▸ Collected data
Lemma sync_fold_inv s finder ps st :
  storage_ok s →
  (let '(new, b, hf, s1) := st in sync_inv s finder (finder_processes finder s) new b hf s1) →
  let '(new, b, hf, s1) := foldl (sync_process finder (finder_processes finder s)) st ps in
  sync_inv s finder (finder_processes finder s) new b hf s1.
Proof.
  intros Hs. revert st. induction ps as [|p ps IH]; intros st Hst; [done|]. simpl. apply IH.
  destruct st as [[[new b] hf] s1]. by apply sync_process_inv.
Qed.

Lemma initial_founded l (m : gmap positive bool) :
  let m' := foldl (λ m ref, <[ref := false]> m) m l in
  dom m' = dom m ∪ list_to_set l ∧ ∀ r, m' !! r = Some true → m !! r = Some true.
Proof.
  revert m. induction l as [|x l IH]; intros m; simpl; [split; [set_solver|done]|].
  destruct (IH (<[x := false]> m)) as [Hd Hl]. split; [rewrite Hd, dom_insert_L; set_solver|].
  intros r Hr. apply Hl in Hr. apply lookup_insert_Some in Hr. naive_solver.
Qed.

(** The dead processes are the existing ones that were not found. *)
Lemma dead_builder_members (hf : gmap positive bool) m r :
  (∀ x, is_Some (hf !! x) → is_Some (m !! x)) →
  r ∈ members (dead_builder hf m) ↔ hf !! r = Some false.
Proof.
  intros Hm. unfold dead_builder. rewrite <- elem_of_map_to_list, <- (range_perm hf).
  assert (Hall : ∀ x, x ∈ range hf → is_Some (m !! x.1)).
  { intros [x v] Hx. rewrite range_perm, elem_of_map_to_list in Hx. apply Hm. by eexists. }
  revert Hall. generalize (range hf). intros l Hall.
  transitivity (r ∈ members ∅ ∨ (r, false) ∈ l); [|rewrite members_empty; set_solver].
  generalize (∅ : eventBuilder). induction l as [|[x v] l IH]; intros b; [set_solver|]. simpl.
  destruct (Hall (x, v)) as [c Hc]; [set_solver|]. rewrite IH by set_solver. simpl in Hc.
  destruct v; [|rewrite Hc, members_AddProcess]; set_solver.
Qed.

Lemma one_finder (s : St) f l finder r :
  storage_ok s → f ≠ finder → processes s !! f = Some l → r ∈ l → r ∉ finder_processes finder s.
Proof.
  intros Hs Hne Hl Hr (l' & Hl' & Hr')%in_finder.
  destruct (so_refs _ Hs f l r Hl Hr) as (c & Hc & Ht).
  destruct (so_refs _ Hs finder l' r Hl' Hr') as (c' & Hc' & Ht'). congruence.
Qed.

Lemma sync_result s finder new b hf s1 m :
  storage_ok s → sync_inv s finder (finder_processes finder s) new b hf s1 →
  (∀ x, is_Some (hf !! x) → is_Some (m !! x)) →
  (stored s ∪ members b) ∖ members (dead_builder hf m) =
  stored (set_processes (<[finder := new]> (processes s1)) s1).
Proof.
  intros Hs [Hok Hq Hp Ht Hd Hn Hfr] Hm. apply set_eq. intros r.
  rewrite elem_of_difference, elem_of_union, dead_builder_members by done.
  rewrite stored_replace, (stored_split s finder), Hn, Hp.
  assert (Hdom : r ∈ finder_processes finder s ↔ is_Some (hf !! r)).
  { rewrite <- elem_of_dom, Hd, elem_of_list_to_set. done. }
  assert (Hother : ∀ f l, f ≠ finder → processes s !! f = Some l → r ∈ l → hf !! r = None).
  { intros f l Hne Hl Hr. apply eq_None_not_Some. rewrite <- Hdom. by eapply one_finder. }
  assert (Hmem : r ∈ members b → hf !! r = None).
  { intros Hr. apply eq_None_not_Some. rewrite <- Hdom. by apply Hfr. }
  destruct (hf !! r) as [[]|] eqn:Hr.
  - assert (r ∈ finder_processes finder s) by (apply Hdom; by eexists). naive_solver.
  - split; [by intros [_ []]|]. intros [[Hb|?]|(f & l & Hne & Hl & Hin)]; [|done|].
    + by apply Hmem in Hb.
    + by specialize (Hother f l Hne Hl Hin).
  - assert (r ∉ finder_processes finder s) by (rewrite Hdom; by intros []). naive_solver.
Qed.

Lemma Sync_tells finder ps (s : St) : tells s (SyncAllProcessInFinder finder ps s).
Proof.
  intros Hs. unfold SyncAllProcessInFinder. set (existing := finder_processes finder s).
  set (hf0 := foldl (λ m ref, <[ref := false]> m) (∅ : gmap positive bool) existing).
  destruct (initial_founded existing ∅) as [Hd0 Ht0]. fold hf0 in Hd0, Ht0.
  pose proof (sync_fold_inv s finder ps ([], ∅, hf0, s) Hs) as Hinv. simpl in Hinv.
  fold existing in Hinv.
  destruct (foldl (sync_process finder existing) ([], ∅, hf0, s) ps) as [[[new b] hf] s1].
  assert (Hi : sync_inv s finder existing new b hf s1).
  { apply Hinv. split; [done..| | | |].
    - intros r Hr. by apply elem_of_nil in Hr.
    - rewrite Hd0, dom_empty_L. set_solver.
    - intros r. rewrite members_empty. split; [by intros ?%elem_of_nil|].
      intros [?|Hr%Ht0]; [set_solver|]. by rewrite lookup_empty in Hr.
    - intros r. rewrite members_empty. set_solver. }
  pose proof Hi as [Hok Hq Hp Ht Hd Hn Hfr].
  set (s2 := set_processes (<[finder := new]> (processes (Send ProcessOperateAdd b s1)))
               (Send ProcessOperateAdd b s1)).
  assert (Hm : ∀ x, is_Some (hf !! x) → is_Some (contexts s2 !! x)).
  { intros x Hx. apply elem_of_dom in Hx. rewrite Hd in Hx. apply elem_of_list_to_set in Hx.
    apply in_finder in Hx as (l & Hl & Hx). rewrite <- Hp in Hl.
    destruct (so_refs _ Hok finder l x Hl Hx) as (c & Hc & _). by eexists. }
  assert (Hok2 : storage_ok s2) by by apply set_processes_ok; [apply push_events_ok|].
  split; [by apply push_events_ok|].
  exists (events_of ProcessOperateAdd b ++ events_of ProcessOperateDelete (dead_builder hf (contexts s2))).
  split; [simpl; by rewrite Hq, <- app_assoc|]. rewrite track_app, !track_events.
  rewrite (sync_result s finder new b hf s1 (contexts s2) Hs Hi Hm). done.
Qed.

(** ** The report tells what it changes *)

(** Only the report status of contexts changes. *)
Definition mild (s s' : St) : Prop :=
  processes s' = processes s ∧ eventQueue s' = eventQueue s ∧ (storage_ok s → storage_ok s').

#[local] Instance mild_preorder : PreOrder mild.
Proof.
  split; [by intros s|]. intros s1 s2 s3 (? & ? & ?) (? & ? & ?). split; [congruence|].
  split; [congruence|auto].
Qed.

Lemma mild_context ref c c' (s : St) :
  contexts s !! ref = Some c → detectType c' = detectType c →
  (syncStatus c' = ReportSuccess → ctx_id c' ≠ "" ∨ c' = c) →
  mild s (set_context ref c' s).
Proof.
  intros Hc Ht Hid. split; [done|]. split; [done|]. intros [Hr Hf Hi]. split; simpl.
  - intros f refs r Hp Hin. destruct (Hr f refs r Hp Hin) as (x & Hx & Hty).
    destruct (decide (r = ref)) as [->|Hne].
    + exists c'. rewrite lookup_insert_eq. split; congruence.
    + exists x. by rewrite lookup_insert_ne.
  - intros r [<-|[_ Hs]]%lookup_insert_is_Some; [apply Hf; by eexists|by apply Hf].
  - intros r x [[<- <-]|[_ Hx]]%lookup_insert_Some Hst; [|by eapply Hi].
    destruct (Hid Hst) as [?| ->]; [done|by eapply Hi].
Qed.

Lemma mild_context_of ref : respects mild (context_of ref : act St Empty_set _).
Proof. unfold context_of. respects_all. Qed.
#[local] Hint Resolve mild_context_of : respects.

Lemma mild_success ref id : id ≠ "" → respects mild (updateProcessToUploadSuccess ref id : act St Empty_set _).
Proof.
  intros Hid s. unfold updateProcessToUploadSuccess, context_of. step_act.
  destruct (contexts s !! ref) as [c|] eqn:Hc; step_act; [|reflexivity].
  assert (Hm : mild s (set_context ref (MkProcessContext id ReportSuccess (detectProcess c)
    (detectType c) (exposedPorts c)) s)) by (eapply mild_context; [done|done|]; simpl; by left).
  case_bool_decide; [done|]. destruct (ctx_Entity c); by step_act.
Qed.

Lemma mild_status ref status :
  status ≠ ReportSuccess → respects mild (set_status ref status : act St Empty_set _).
Proof.
  intros Hs s. unfold set_status, context_of. step_act.
  destruct (contexts s !! ref) as [c|] eqn:Hc; step_act; [|reflexivity].
  by eapply mild_context.
Qed.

▸ WORK REQUIRED
All lines above between those holding "destruct (hf !! r) as [[]|] eqn:Hr." and "Hne Hl Hin).", inclusive, must be set down unchanged, and no other line may be included.

▸ YOUR SOLUTION
  destruct (hf !! r) as [[]|] eqn:Hr.
  - assert (r ∈ finder_processes finder s) by (apply Hdom; by eexists). naive_solver.
  - split; [by intros [_ []]|]. intros [[Hb|?]|(f & l & Hne & Hl & Hin)]; [|done|].
    + by apply Hmem in Hb.
    + by specialize (Hother f l Hne Hl Hin).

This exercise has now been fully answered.